Exercise: Starting at the first line of the listing below and ending at the line with "observes and what", copy each line exactly.

Data provided:
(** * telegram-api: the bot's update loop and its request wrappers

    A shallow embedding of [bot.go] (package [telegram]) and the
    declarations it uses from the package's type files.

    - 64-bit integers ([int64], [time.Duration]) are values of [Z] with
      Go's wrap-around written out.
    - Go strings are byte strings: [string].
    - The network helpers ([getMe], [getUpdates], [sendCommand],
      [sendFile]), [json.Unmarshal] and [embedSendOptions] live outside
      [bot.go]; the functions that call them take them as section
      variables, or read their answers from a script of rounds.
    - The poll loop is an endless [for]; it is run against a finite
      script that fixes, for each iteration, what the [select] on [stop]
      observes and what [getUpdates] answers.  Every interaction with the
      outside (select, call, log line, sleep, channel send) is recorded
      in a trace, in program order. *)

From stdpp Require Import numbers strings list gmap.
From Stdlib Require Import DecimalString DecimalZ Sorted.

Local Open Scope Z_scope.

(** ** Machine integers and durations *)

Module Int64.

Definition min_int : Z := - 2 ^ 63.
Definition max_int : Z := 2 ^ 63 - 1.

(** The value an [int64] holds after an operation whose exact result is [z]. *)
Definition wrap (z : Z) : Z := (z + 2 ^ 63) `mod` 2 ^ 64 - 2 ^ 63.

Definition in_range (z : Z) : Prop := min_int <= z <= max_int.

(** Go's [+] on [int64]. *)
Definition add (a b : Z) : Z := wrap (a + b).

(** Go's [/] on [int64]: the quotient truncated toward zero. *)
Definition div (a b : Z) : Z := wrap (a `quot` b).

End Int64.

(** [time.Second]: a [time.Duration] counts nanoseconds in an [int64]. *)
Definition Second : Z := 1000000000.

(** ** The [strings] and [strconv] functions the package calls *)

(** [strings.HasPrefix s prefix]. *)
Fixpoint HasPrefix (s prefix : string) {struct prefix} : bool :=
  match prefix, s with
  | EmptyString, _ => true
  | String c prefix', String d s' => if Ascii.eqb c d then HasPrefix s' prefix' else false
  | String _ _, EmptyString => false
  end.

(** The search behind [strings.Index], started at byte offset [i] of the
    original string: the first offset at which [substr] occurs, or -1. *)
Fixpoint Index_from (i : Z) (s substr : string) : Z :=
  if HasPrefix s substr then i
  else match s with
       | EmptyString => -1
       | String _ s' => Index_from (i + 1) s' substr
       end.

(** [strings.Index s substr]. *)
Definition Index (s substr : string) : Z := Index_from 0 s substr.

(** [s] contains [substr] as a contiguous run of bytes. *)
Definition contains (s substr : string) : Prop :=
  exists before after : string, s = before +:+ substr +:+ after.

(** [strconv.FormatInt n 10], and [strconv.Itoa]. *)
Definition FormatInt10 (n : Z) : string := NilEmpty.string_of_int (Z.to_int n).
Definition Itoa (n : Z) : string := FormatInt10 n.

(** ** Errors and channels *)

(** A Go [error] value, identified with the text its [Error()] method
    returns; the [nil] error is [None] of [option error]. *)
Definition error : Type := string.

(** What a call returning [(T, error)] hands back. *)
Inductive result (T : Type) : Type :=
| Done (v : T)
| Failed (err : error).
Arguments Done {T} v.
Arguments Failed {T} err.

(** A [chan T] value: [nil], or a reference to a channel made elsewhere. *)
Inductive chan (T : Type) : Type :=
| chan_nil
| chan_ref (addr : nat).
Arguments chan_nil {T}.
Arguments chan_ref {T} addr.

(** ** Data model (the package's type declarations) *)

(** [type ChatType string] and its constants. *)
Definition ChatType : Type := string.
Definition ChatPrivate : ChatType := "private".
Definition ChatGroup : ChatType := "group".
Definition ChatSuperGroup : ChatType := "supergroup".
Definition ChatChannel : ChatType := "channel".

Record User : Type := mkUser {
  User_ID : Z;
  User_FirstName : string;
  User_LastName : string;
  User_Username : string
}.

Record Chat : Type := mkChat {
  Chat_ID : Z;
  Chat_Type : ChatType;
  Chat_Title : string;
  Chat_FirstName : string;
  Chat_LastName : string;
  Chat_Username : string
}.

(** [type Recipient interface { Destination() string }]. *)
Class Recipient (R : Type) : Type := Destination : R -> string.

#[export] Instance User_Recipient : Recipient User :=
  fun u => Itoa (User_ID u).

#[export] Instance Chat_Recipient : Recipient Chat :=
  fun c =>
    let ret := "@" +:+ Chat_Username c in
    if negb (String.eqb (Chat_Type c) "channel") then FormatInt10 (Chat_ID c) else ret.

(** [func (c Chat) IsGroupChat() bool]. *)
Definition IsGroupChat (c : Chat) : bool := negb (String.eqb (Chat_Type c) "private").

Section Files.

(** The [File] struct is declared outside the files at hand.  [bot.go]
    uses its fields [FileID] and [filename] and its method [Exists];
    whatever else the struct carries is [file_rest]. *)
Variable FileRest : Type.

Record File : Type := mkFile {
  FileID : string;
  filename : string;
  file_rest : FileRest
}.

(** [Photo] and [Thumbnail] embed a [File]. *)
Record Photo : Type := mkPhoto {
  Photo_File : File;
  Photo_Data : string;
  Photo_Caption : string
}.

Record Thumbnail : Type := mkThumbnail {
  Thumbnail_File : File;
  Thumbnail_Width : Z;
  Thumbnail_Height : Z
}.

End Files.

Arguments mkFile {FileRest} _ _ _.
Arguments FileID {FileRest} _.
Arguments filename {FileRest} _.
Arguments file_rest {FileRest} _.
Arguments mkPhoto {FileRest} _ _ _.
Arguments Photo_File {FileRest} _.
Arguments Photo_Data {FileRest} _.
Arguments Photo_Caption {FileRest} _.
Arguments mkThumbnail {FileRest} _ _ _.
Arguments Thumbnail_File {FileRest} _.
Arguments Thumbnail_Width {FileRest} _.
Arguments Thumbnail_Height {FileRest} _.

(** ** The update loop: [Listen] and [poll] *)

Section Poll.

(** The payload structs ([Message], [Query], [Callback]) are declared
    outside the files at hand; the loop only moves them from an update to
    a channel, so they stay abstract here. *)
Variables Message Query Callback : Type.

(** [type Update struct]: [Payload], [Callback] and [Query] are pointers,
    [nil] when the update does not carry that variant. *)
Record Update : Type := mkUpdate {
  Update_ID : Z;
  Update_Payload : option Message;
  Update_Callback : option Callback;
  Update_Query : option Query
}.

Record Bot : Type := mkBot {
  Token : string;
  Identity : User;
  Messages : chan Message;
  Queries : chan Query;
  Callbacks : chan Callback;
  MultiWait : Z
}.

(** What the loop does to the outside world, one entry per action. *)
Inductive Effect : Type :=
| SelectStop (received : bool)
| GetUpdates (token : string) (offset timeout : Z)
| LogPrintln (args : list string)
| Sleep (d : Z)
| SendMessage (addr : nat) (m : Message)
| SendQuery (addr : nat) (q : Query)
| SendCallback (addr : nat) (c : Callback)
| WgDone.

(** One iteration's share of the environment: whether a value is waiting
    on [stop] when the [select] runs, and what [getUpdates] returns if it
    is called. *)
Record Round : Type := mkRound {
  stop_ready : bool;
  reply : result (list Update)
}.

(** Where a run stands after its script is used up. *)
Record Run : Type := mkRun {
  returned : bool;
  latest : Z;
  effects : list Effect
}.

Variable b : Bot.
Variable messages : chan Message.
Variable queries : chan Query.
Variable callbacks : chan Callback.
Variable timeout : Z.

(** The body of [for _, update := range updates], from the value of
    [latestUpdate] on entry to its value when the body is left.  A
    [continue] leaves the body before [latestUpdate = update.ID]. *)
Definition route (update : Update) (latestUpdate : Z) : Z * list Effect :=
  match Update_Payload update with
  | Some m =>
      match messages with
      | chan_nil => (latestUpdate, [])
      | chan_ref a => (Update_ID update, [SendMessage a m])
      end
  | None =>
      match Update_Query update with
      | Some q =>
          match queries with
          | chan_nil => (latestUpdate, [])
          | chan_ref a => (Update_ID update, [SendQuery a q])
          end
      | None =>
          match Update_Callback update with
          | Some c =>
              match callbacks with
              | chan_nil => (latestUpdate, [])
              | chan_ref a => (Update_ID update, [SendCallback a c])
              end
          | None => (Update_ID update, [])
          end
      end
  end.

Task output:
(** * telegram-api: the bot's update loop and its request wrappers

    A shallow embedding of [bot.go] (package [telegram]) and the
    declarations it uses from the package's type files.

    - 64-bit integers ([int64], [time.Duration]) are values of [Z] with
      Go's wrap-around written out.
    - Go strings are byte strings: [string].
    - The network helpers ([getMe], [getUpdates], [sendCommand],
      [sendFile]), [json.Unmarshal] and [embedSendOptions] live outside
      [bot.go]; the functions that call them take them as section
      variables, or read their answers from a script of rounds.
    - The poll loop is an endless [for]; it is run against a finite
      script that fixes, for each iteration, what the [select] on [stop]
      observes and what [getUpdates] answers.  Every interaction with the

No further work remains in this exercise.